The other is about control over the hardware supply chain.
Both are beginning to shape the future of the AI industry.
Commentary:
Avocado is not performing poorly in absolute terms.
In Meta’s internal evaluations, the model reportedly outperforms previous Meta models in reasoning, coding, and writing tasks. It also surpasses Google’s Gemini 2.5 released in March 2025.
The issue is timing.
Google released Gemini 3.0 in November 2025, and Avocado still appears to trail that model. It also does not clearly surpass the current leading models from OpenAI and Anthropic.
More interestingly, reports suggest that Meta internally discussed a temporary solution: renting access to Google’s Gemini system to support some AI products until Avocado is fully ready.

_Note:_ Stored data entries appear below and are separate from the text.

(* ===== verification/EiFormat.v ===== *)
(** * Formatted terms: [ei_format.c]

    [ei_x_format] builds a term from a text with directives for values, a bit
    like [printf].  The parser, and that a text written by the rules gives the
    external format of the term it stands for. *)
From S2P Require Import Prelude PutGet EiTypes EiInt EiAtom EiData EiBinary EiBig EiNode EiTerm EiX EpmdStr.
From Stdlib Require String.
Import String.StringSyntax.
Delimit Scope string_scope with string.

(** ** Characters *)

Definition isspace (c : Z) : bool := ((9 <=? c) && (c <=? 13)) || (c =? 32).
Definition isdigit (c : Z) : bool := (48 <=? c) && (c <=? 57).
Definition islower (c : Z) : bool := (97 <=? c) && (c <=? 122).
Definition isalnum (c : Z) : bool := isdigit c || islower c || ((65 <=? c) && (c <=? 90)).

(** [%ld]: the number at the beginning of the text, at most [LONG_MAX] and at
    least [LONG_MIN]. *)
Fixpoint scan_digits (p : list Z) (acc : Z) : Z :=
  match p with
  | c :: p => if isdigit c then scan_digits p (10 * acc + (c - 48)) else acc
  | [] => acc
  end.
Definition sscanf_ld (p : list Z) : Z :=
  let n := match p with
           | c :: q => if c =? 45 then - scan_digits q 0 else if c =? 43 then scan_digits q 0 else scan_digits p 0
           | [] => 0
           end in
  Z.max (- 2 ^ 63) (Z.min (2 ^ 63 - 1) n).

(** ** Arguments *)

Inductive arg :=
  | arg_c (c : Z) | arg_s (s : list Z) | arg_l (l : Z) | arg_u (u : Z) | arg_d (d : Z) | arg_pid (pid : erlang_pid).

(** What the caller passed. *)
Inductive va :=
  | va_int (n : Z) | va_str (s : list Z) | va_long (n : Z) | va_ulong (n : Z) | va_double (d : Z) | va_pid (p : erlang_pid).

(** ** The code

    A pointer into the text is what is left of the text, with the NUL at its
    end; [[]] is the end of the memory.  The outcomes: the value returned (it is
    not negative) with [*fmt], [*args] and [*x]; -1 with [*x]; an access outside of
    the text, of the arguments or of a buffer, or to a member of an argument that
    was not stored; the recursion was cut off. *)
Inductive fres :=
  | FOk (res : Z) (fmt : list Z) (args : list arg) (x : ei_x_buff)
  | FErr (x : ei_x_buff)
  | FOob
  | FFuel.

Definition fbind (r : fres) (k : Z -> list Z -> list arg -> ei_x_buff -> fres) : fres :=
  match r with FOk res p args x => k res p args x | _ => r end.

(** [while (isspace((int) *p)) ++p;] *)
Fixpoint skip_space (p : list Z) : option (list Z) :=
  match p with [] => None | c :: q => if isspace c then skip_space q else Some p end.

(** The result of an [ei_x_] function. *)
Definition of_x (r : xres) (p : list Z) (args : list arg) : fres :=
  match r with XOk x => FOk 0 p args x | XErr x => FErr x | XOob => FOob end.

Section Format.
Variable alloc : Z -> bool.
Variable junk : nat -> list Z.
(** [%lf], and the variable it leaves alone when there is no number. *)
Variable sscanf_lf : list Z -> option Z.
Variable junk_d : Z.

Fixpoint patom_loop (fmt : list Z) : option (list Z) :=
  match fmt with
  | [] => None
  | c :: p => if isalnum c || (c =? 95) || (c =? 64) then patom_loop p else Some fmt
  end.

Definition patom (fmt : list Z) (args : list arg) (x : ei_x_buff) : fres :=
  let start := fmt in
  match patom_loop fmt with
  | None => FOob
  | Some fmt =>
      let len := zlen start - zlen fmt in
      let len := if MAXATOMLEN <=? len then MAXATOMLEN - 1 else len in
      of_x (ei_x_encode_atom_len alloc junk x start len) fmt args
  end.

Fixpoint pdigit_loop (fmt : list Z) (dotp : bool) : option (list Z * bool) :=
  match fmt with
  | [] => None
  | c :: p =>
      if isdigit c then pdigit_loop p dotp
      else if negb dotp && (c =? 46) then pdigit_loop p true
      else Some (fmt, dotp)
  end.

Definition pdigit (fmt : list Z) (args : list arg) (x : ei_x_buff) : fres :=
  let start := fmt in
  match fmt with
  | [] => FOob
  | c :: p =>
      match pdigit_loop (if (c =? 45) || (c =? 43) then p else fmt) false with
      | None => FOob
      | Some (fmt, true) => of_x (ei_x_encode_double alloc junk x (default junk_d (sscanf_lf start))) fmt args
      | Some (fmt, false) => of_x (ei_x_encode_long alloc junk x (sscanf_ld start)) fmt args
      end
  end.

(** Up to the closing [quote]; [Some None] at the end of the text.  The
    character compared with a backslash is the quote itself. *)
Fixpoint quoted_loop (quote : Z) (fmt : list Z) : option (option (list Z)) :=
  match fmt with
  | [] => None
  | c :: p =>
      if c =? 0 then Some None
      else if c =? quote then (if c =? 92 then quoted_loop quote p else Some (Some p))
      else quoted_loop quote p
  end.

Definition pstring (fmt : list Z) (args : list arg) (x : ei_x_buff) : fres :=
  let start := drop 1 fmt in
  match quoted_loop 34 start with
  | None => FOob
  | Some None => FErr x
  | Some (Some fmt) => of_x (ei_x_encode_string_len alloc junk x start (zlen start - zlen fmt - 1)) fmt args
  end.

Definition pquotedatom (fmt : list Z) (args : list arg) (x : ei_x_buff) : fres :=
  let start := drop 1 fmt in
  match quoted_loop 39 start with
  | None => FOob
  | Some None => FErr x
  | Some (Some fmt) => of_x (ei_x_encode_atom_len alloc junk x start (zlen start - zlen fmt - 1)) fmt args
  end.

Definition pformat (fmt : list Z) (args : list arg) (x : ei_x_buff) : fres :=
  match drop 1 fmt with
  | [] => FOob
  | c :: fmt =>
      if c =? 97 then
        match args with arg_s s :: args => of_x (ei_x_encode_atom alloc junk x s) fmt args | _ => FOob end
      else if c =? 99 then
        match args with arg_c c :: args => of_x (ei_x_encode_char alloc junk x c) fmt args | _ => FOob end
      else if c =? 115 then
        match args with arg_s s :: args => of_x (ei_x_encode_string alloc junk x s) fmt args | _ => FOob end
      else if (c =? 105) || (c =? 108) then
        match args with arg_l l :: args => of_x (ei_x_encode_long alloc junk x l) fmt args | _ => FOob end
      else if c =? 117 then
        match args with arg_u u :: args => of_x (ei_x_encode_ulong alloc junk x u) fmt args | _ => FOob end
      else if (c =? 102) || (c =? 100) then
        match args with arg_d d :: args => of_x (ei_x_encode_double alloc junk x d) fmt args | _ => FOob end
      else if c =? 112 then
        match args with arg_pid pid :: args => of_x (ei_x_encode_pid alloc junk x pid) fmt args | _ => FOob end
      else FErr x
  end.

(** The elements go to a new buffer [x2], which is appended to [x] behind the
    header. *)
Definition into_new (build : ei_x_buff -> fres) (header : Z -> ei_x_buff -> xres) (x : ei_x_buff) : fres :=
  match ei_x_new alloc junk with
  | XOk x2 =>
      match build x2 with
      | FOk res p args x2 =>
          match header res x with
          | XOk x => of_x (ei_x_append alloc junk x x2) p args
          | r => of_x r p args
          end
      | FErr _ => FErr x
      | r => r
      end
  | XErr _ => FErr x
  | XOob => FOob
  end.

Definition list_header (n : Z) (x : ei_x_buff) : xres :=
  if 0 <? n then ei_x_encode_list_header alloc junk x n else XOk x.

(** The result of [ei_x_encode_empty_list] is not looked at. *)
Definition list_end (x : ei_x_buff) : option ei_x_buff :=
  match ei_x_encode_empty_list alloc junk x with XOk x | XErr x => Some x | XOob => None end.

(** The bodies of the functions that call each other; what they call are their
    parameters. *)
Section Bodies.
Variable eiformat : list Z -> list arg -> ei_x_buff -> fres.
Variable ptuple plist : list Z -> list arg -> ei_x_buff -> Z -> fres.
Variable pmap : list Z -> list arg -> ei_x_buff -> fres.
Variable pmap_loop : list Z -> list arg -> ei_x_buff -> Z -> fres.

(** [default] of the [switch]. *)
Definition eiformat_default (c : Z) (q : list Z) (args : list arg) (x : ei_x_buff) : fres :=
  let p := c :: q in
  if isdigit c then pdigit p args x
  else
    match q with
    | [] => if (c =? 45) || (c =? 43) then FOob else if islower c then patom p args x else FErr x
    | c1 :: _ =>
        if ((c =? 45) || (c =? 43)) && isdigit c1 then pdigit p args x
        else if islower c then patom p args x
        else FErr x
    end.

If that discussion actually happened, it would suggest that Meta is facing more pressure in the model race than it publicly acknowledges.

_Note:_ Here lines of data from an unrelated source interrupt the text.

(** One pair, in front of what is printed next. *)
Lemma pair_printed kt vt fuel skip_fuel m ch index s b1 b2 i2 n rest K k :
  print_ok kt -> tmpl_wf kt -> canonical kt -> print_ok vt -> tmpl_wf vt -> canonical vt ->
  ops_bytes (tmpl_ops kt) = Some b1 -> ops_bytes (tmpl_ops vt) = Some b2 -> holds m index (b1 ++ b2) ->
  zlen b1 + zlen b2 < 2 ^ 31 -> (tmpl_depth kt <= fuel)%nat -> (tmpl_depth vt <= fuel)%nat ->
  sink_room buffered s (zlen (tmpl_text kt ++ str " => "%string ++ tmpl_text vt ++ rest) + n) -> 0 <= n ->
  (forall ch s1, sink_room buffered s1 (zlen rest + n) -> prints (K (ch - zlen (tmpl_text vt)) (zlen (tmpl_text vt)) (index + zlen b1 + zlen b2) s1) rest ch i2 s1 n k) ->
  prints (then_print (print_term alloc junk scan fmt_f junk_ref junk_fun fun_alloc fuel skip_fuel m index s) (fun r index s =>
    printf alloc junk (str " => "%string) (ch + r) s (fun ch s =>
      then_print (print_term alloc junk scan fmt_f junk_ref junk_fun fun_alloc fuel skip_fuel m index s) (fun r index s => K ch r index s))))
    (tmpl_text kt ++ str " => "%string ++ tmpl_text vt ++ rest) ch i2 s n k.
Proof.
  intros Hk Hwk Hck Hv Hwv Hcv E1 E2 Hh Hl Hf1 Hf2 Hr Hn HK. apply holds_app in Hh as [Hh1 Hh2].
  pose proof (zlen_nonneg b1). pose proof (zlen_nonneg b2). pose proof (zlen_nonneg rest).
  apply (print_call _ _ _ _ (index + zlen b1)).
  - apply Hk; [done|done|done|done|lia|done| |rewrite zlen_app; zlen_lia].
    eapply room_weaken; [exact Hr|]. rewrite (zlen_app (tmpl_text kt)). lia.
  - intros s1 Hr1. apply printf_then; [done|done|by vm_compute|]. intros s2 Hr2.
    apply (print_call _ _ _ _ (index + zlen b1 + zlen b2)).
    + apply Hv; [done|done|done|done|lia|done| |lia]. eapply room_weaken; [exact Hr2|]. rewrite (zlen_app (tmpl_text vt)). lia.
    + intros s3 Hr3. set (c := ch + _ + _). replace c with (c + zlen (tmpl_text vt) - zlen (tmpl_text vt)) at 1 by lia. by apply HK.
Qed.

Lemma pairs_print_nil : pairs_print_ok PNil.
Proof.
  intros kt vt fuel sf m ch index s bs n k Hk Hwk Hck Hv Hwv Hcv _ _ E Hh Hl Hf text Hr Hn. subst text.
  apply ops_bytes_app in E as (b1 & b2' & E1 & E & ->). cbn [pairs_ops pairs_text pairs_count pairs_depth] in *. rewrite app_nil_r in E.
  cbn [print_pairs Z.to_nat]. rewrite (zlen_app b1) in *.
  eapply (pair_printed kt vt _ _ _ _ _ _ b1 b2' _ _ [] (fun ch r index s => k (ch + r) index s));
    [done|done|done|done|done|done|done|done|done|done|lia|lia|done|done|].
  intros c s1 Hr1. replace (c - zlen (tmpl_text vt) + zlen (tmpl_text vt)) with c by lia. rewrite Z.add_assoc. by apply prints_done.
Qed.

Lemma pairs_print_cons ws1 k2 ws2 ws3 v2 ws4 ps :
  print_ok k2 -> print_ok v2 -> pairs_print_ok ps -> pairs_print_ok (PCons ws1 k2 ws2 ws3 v2 ws4 ps).
Proof.
  intros IHk IHv IHps kt vt fuel sf m ch index s bs n k Hk Hwk Hck Hv Hwv Hcv (_ & Hwk2 & _ & _ & Hwv2 & _ & Hwps)
    (-> & -> & -> & -> & Hck2 & Hcv2 & Hcps) E Hh Hl Hf text Hr Hn. subst text.
  apply ops_bytes_app in E as (b1 & b' & E1 & E & ->). apply ops_bytes_app in E as (b2 & b3 & E2 & E3 & ->).
  rewrite app_assoc in Hh. apply holds_app in Hh as [Hh1 Hh3]. rewrite pairs_ops_cons in E3. rewrite pairs_text_cons in *.
  cbn [app pairs_count] in *. set (rest := tmpl_text k2 ++ str " => "%string ++ tmpl_text v2 ++ pairs_text 44 ps) in *.
  change (44 :: 32 :: tmpl_text k2 ++ 32 :: 61 :: 62 :: 32 :: tmpl_text v2 ++ pairs_text 44 ps) with (str ", "%string ++ rest) in *.
  pose proof (pairs_count_nonneg ps). replace (Z.to_nat (1 + pairs_count ps)) with (S (Z.to_nat (pairs_count ps))) by lia.
  change (pairs_depth (PCons [32] k2 [32] [32] v2 [] ps)) with (Nat.max (tmpl_depth k2) (Nat.max (tmpl_depth v2) (pairs_depth ps))) in Hf.
  rewrite (zlen_app b1), (zlen_app b2) in *.
  pose proof (zlen_nonneg b1). pose proof (zlen_nonneg b2). pose proof (zlen_nonneg b3). cbn [print_pairs].
  eapply (pair_printed kt vt _ _ _ _ _ _ b1 b2 _ _ (str ", "%string ++ rest)
    (fun ch r index s => puts alloc junk (str ", "%string) (ch + r) s (fun ch s => print_pairs alloc junk
       (print_term alloc junk scan fmt_f junk_ref junk_fun fun_alloc fuel sf m) (S (Z.to_nat (pairs_count ps))) ch index s k)));
    [done|done|done|done|done|done|done|done|done|lia|lia|lia|done|done|].
  intros c s1 Hr1. replace (c - zlen (tmpl_text vt) + zlen (tmpl_text vt)) with c by lia.
  apply puts_then; [done|done|]. intros s2 Hr2. rewrite !Z.add_assoc in *.
  apply IHps; [done|done|done|done|done|done|done|done|done|done|lia|lia|done|done].
Qed.
(* ===== verification/EiMsg.v ===== *)
(** * Distribution messages: [send.c], [send_reg.c], [send_exit.c], [eirecv.c]
    and [ei_trace.c]

    The packets that carry messages between nodes once they are connected: a
    length, a pass-through marker, a control tuple and the message.  The
    senders, the receiver with its header buffer and the buffer of the caller,
    and that what one node sends the other one receives. *)
From S2P Require Import Prelude PutGet EiTypes EiInt EiAtom EiData EiNode EiTerm EiX EiPort EpmdStr.

Definition ERL_ERROR : Z := -1.
Definition ERL_TICK : Z := 0.
Definition ERL_LINK : Z := 1.
Definition ERL_SEND : Z := 2.
Definition ERL_EXIT : Z := 3.
Definition ERL_UNLINK : Z := 4.
Definition ERL_REG_SEND : Z := 6.
Definition ERL_GROUP_LEADER : Z := 7.
Definition ERL_EXIT2 : Z := 8.
Definition ERL_SEND_TT : Z := 12.
Definition ERL_EXIT_TT : Z := 13.
Definition ERL_REG_SEND_TT : Z := 16.
Definition ERL_EXIT2_TT : Z := 18.
Definition ERL_UNLINK_ID : Z := 35.
Definition ERL_UNLINK_ID_ACK : Z := 36.
Definition EIRECVBUF : Z := 2048.
Definition EISMALLBUF : Z := 2048.

Record erlang_msg := {
  msgtype : Z; msg_from : erlang_pid; msg_to : erlang_pid;
  msg_toname : list Z; msg_cookie : list Z; msg_token : erlang_trace }.

(** ** Outcomes

    [RErr]: the function returned [ERL_ERROR]; what it left in its output
    parameters is not described.  [ROob]: an access outside of a buffer.
    [RWait]: a transfer has not ended.  [RFuel]: the recursion of
    [ei_skip_term] was cut off. *)
Inductive rres (A : Type) := ROk (a : A) | RErr | ROob | RWait | RFuel.
Arguments ROk {A} _.
Arguments RErr {A}.
Arguments ROob {A}.
Arguments RWait {A}.
Arguments RFuel {A}.
(* ===== verification/EiConnect.v ===== *)
(** * Setting up a connection: the handshake of [connect/ei_connect.c]

    Two nodes exchange their names, capabilities and challenges, and each of them
    shows with a digest that it knows the cookie.  The messages are built in and
    parsed from buffers of [DEFBUF_SIZ] bytes or from [malloc]; the functions are
    those of the source.  [connect_handshake] and [accept_handshake] are what
    [ei_connect_helper] and [ei_accept_tmo] do on a connected socket. *)
From S2P Require Import Prelude PutGet Md5 EiTypes EiX EiPort EpmdStr EiMsg.
From Stdlib Require String.
Import String.StringSyntax.
Delimit Scope string_scope with string.

Definition DEFBUF_SIZ : Z := 100.
Definition MAXNODELEN : Z := MAXATOMLEN.
Definition EI_MAXALIVELEN : Z := MAXATOMLEN - 2.
Definition EI_DIST_5 : Z := 5.
Definition EI_DIST_6 : Z := 6.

Over the past two years Meta has invested aggressively in AI—recruiting researchers, expanding compute infrastructure, and building a large developer ecosystem around its Llama models.

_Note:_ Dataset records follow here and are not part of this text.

(** C11: The answer to a remote call, [{rex, Reply}] sent to the pid of the
    caller by another node, reaches the caller of [ei_rpc] as exactly the
    external format of [Reply], behind any number of ticks, which are answered
    one by one; nothing of what follows on the socket is consumed. *)
Theorem rpc_reply_delivered fd header tr to term token tr' :
  let payload := reply_header ++ term in
  send_token fd tr = (token, tr') -> wire_name (fi_cookie fd) -> wire_pid to -> wire_token token ->
  zlen header = 1200 -> zlen payload < 2 ^ 31 - 1200 ->
  exists hdr,
    (forall ws, ei_send_encoded_tmo fd header tr ws to payload
                = (let~ (sent, ws) := transmit fd ws hdr payload in ROk (sent, tr', ws))) /\
    (forall ws sent ws', transmit fd ws hdr payload = ROk (sent, ws') -> sent = hdr ++ payload) /\
    forall t jr st index rs1 ws1 outs rs',
    ticks (rv_reads st) (rv_writes st) rs1 ws1 outs -> packet_arrives rs1 (hdr ++ payload) rs' ->
    roomy alloc false st (zlen payload) ->
    exists buff st', rpc_reply scan fuel alloc junk t jr st index = ROk (buff, zlen term, st') /\ holds buff 0 term /\
      msg_to (rv_msg st') = to /\ rv_reads st' = rs' /\ rv_writes st' = ws1 /\ rv_sent st' = rv_sent st ++ outs.
Proof.
  intros payload Etok Hc Hto Htok Hh Hp.
  destruct (send_exchanged scan fuel alloc junk junk_length fd header tr to payload token tr') as (hdr & E & Hsent & Hrecv); [done..|].
  exists hdr. split; [exact E|]. split; [exact Hsent|]. intros t jr st index rs1 ws1 outs rs' Hticks Harr Hroom.
  set (st1 len := {| rv_mbuf := rv_mbuf st; rv_bufsz := rv_bufsz st; rv_msg := rv_msg st; rv_msglen := len; rv_trace := rv_trace st;
        rv_reads := rs1; rv_writes := ws1; rv_sent := rv_sent st ++ outs |}).
  specialize (Hrecv false (st1 0) rs' Harr Hroom).
  destruct (xreceive_payload _ _ _ _ _ index Hrecv) as (st' & Ex & Hp' & Hm & _ & Hr & Hw & Hs); [left; by destruct token|].
  destruct (rpc_answer_ok t jr (rv_mbuf st') term Hp') as (buff & Ea & Hb).
  exists buff, st'. unfold rpc_reply.
  rewrite (rpc_wait_ticks _ _ _ _ _ Hticks _ st index (ERL_MSG, st', zlen payload)); [|done..| |done].
  - cbn [rbind]. unfold payload. rewrite Ea. cbn [rbind]. rewrite Hm. by destruct token.
  - intros len. rewrite <- Ex. reflexivity.
Qed.
End Reply.

(** ** Samples *)

(** [erlang:node()] *)
Definition mod_a : list Z := str "erlang"%string.
Definition fun_a : list Z := str "node"%string.

Lemma rpc_request_received_witness :
  exists pkt sb, pid_bytes pid_a = Some sb /\
  ei_xrpc_to (fun _ => true) zeros node_c (fd_a true) (zeros 1400) trace_0 [CWrote 60; CWrote 28] mod_a fun_a [ERL_NIL_EXT] 0 =
    ROk (pkt, trace_0, []) /\
  receives no_scan 0 (fun _ => true) zeros false (node_b pkt) (rpc_term sb mod_a fun_a [ERL_NIL_EXT] 0)
    {| msgtype := ERL_REG_SEND; msg_from := pid_a; msg_to := pid_b; msg_toname := [114; 101; 120];
       msg_cookie := [107; 0xC3; 0xA4]; msg_token := token_a |} trace_0 [].
Proof.
  destruct (rpc_request_received no_scan 0 (fun _ => true) zeros zeros_length (fun _ => true) zeros node_c pid_a
    (default [] (pid_bytes pid_a)) (fd_a true) (zeros 1400) trace_0 mod_a fun_a [ERL_NIL_EXT] 0 None trace_0) as (hdr & E & Hs & Hr).
  - exact zeros_length.
  - done.
  - by vm_compute.
  - exact pid_a_wire.
  - by vm_compute.
  - by apply str_name.
  - by apply str_name.
  - by vm_compute.
  - reflexivity.
  - exact cookie_wire.
  - done.
  - reflexivity.
  - eexists _, _. split; [vm_compute; reflexivity|]. split; [vm_compute; reflexivity|].
    pose proof (header_known _ _ [CWrote 60; CWrote 28] _ _ _ _ _ E Hs ltac:(vm_compute; reflexivity)) as Ep.
    node_b_receives Hr Ep.
Defined.

(** A caller that gets a tick before the packet. *)
Definition caller (pkt : list Z) : recv_state :=
  {| rv_mbuf := []; rv_bufsz := 0; rv_msg := msg_0; rv_msglen := 0; rv_trace := trace_0;
     rv_reads := CRead [0; 0; 0; 0] :: rv_reads (node_b pkt); rv_writes := [CWrote 4]; rv_sent := [] |}.
Definition term_0 : ei_term := {| ei_type := 0; ei_arity := 0; ei_size := 0; ei_value_of := VInt 0 |}.

Definition ref_0 : erlang_ref := {| ref_node := []; ref_len := 0; ref_n := []; ref_creation := 0 |}.

Lemma rpc_reply_delivered_witness :
  exists pkt buff st', ei_send_encoded_tmo (fd_a true) (zeros 1200) trace_0 [CWrote 43] pid_a
      (reply_header ++ [97; 42]) = ROk (pkt, trace_0, []) /\
    rpc_reply no_scan 0 (fun _ => true) zeros term_0 ref_0 (caller pkt) 0 = ROk (buff, 2, st') /\ holds buff 0 [97; 42] /\
    rv_sent st' = [0; 0; 0; 0].
Proof.
  destruct (rpc_reply_delivered no_scan 0 (fun _ => true) zeros zeros_length (fd_a true) (zeros 1200) trace_0 pid_a [97; 42] None trace_0)
    as (hdr & E & Hs & Hr).
  - reflexivity.
  - exact cookie_wire.
  - exact pid_a_wire.
  - done.
  - reflexivity.
  - by vm_compute.
  - pose proof (header_known _ _ [CWrote 43] _ _ _ _ _ E Hs ltac:(vm_compute; reflexivity)) as Ep.
    match type of Ep with _ = ?l => set (pkt := l) in Ep end. rewrite Ep in Hr.
    destruct (Hr term_0 ref_0 (caller pkt) 0 (rv_reads (node_b pkt)) [] [0; 0; 0; 0] []) as (buff & st' & E1 & Hb & _ & _ & _ & Hsent).
    + apply (ticks_more _ _ (rv_reads (node_b pkt)) [] 0 [0; 0; 0; 0] _ _ []); [by vm_compute|by vm_compute|apply ticks_none].
    + apply node_b_arrives. by vm_compute.
    + split; [done|]. by right.
    + exists pkt, buff, st'. split; [by vm_compute|]. split; [exact E1|]. split; [exact Hb|exact Hsent].
Defined.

But influence in open-source ecosystems does not necessarily translate into leadership in frontier models.
As Google, OpenAI, and Anthropic continue to push their flagship systems forward, Meta will eventually need a model that clearly closes the gap.
Tesla CEO Elon Musk announced that Terafab, an AI chip manufacturing initiative, will begin operations next week at Tesla’s Texas Gigafactory. The project aims to build a production chain covering logic chips and advanced packaging, supporting Tesla’s autonomous driving and AI training systems while reducing reliance on suppliers such as TSMC and Samsung.
Commentary:
Terafab appears to be more than just another chip design effort.
Based on the information available, Tesla is attempting to build a vertically integrated AI chip manufacturing capability that includes logic chips, memory, and advanced packaging.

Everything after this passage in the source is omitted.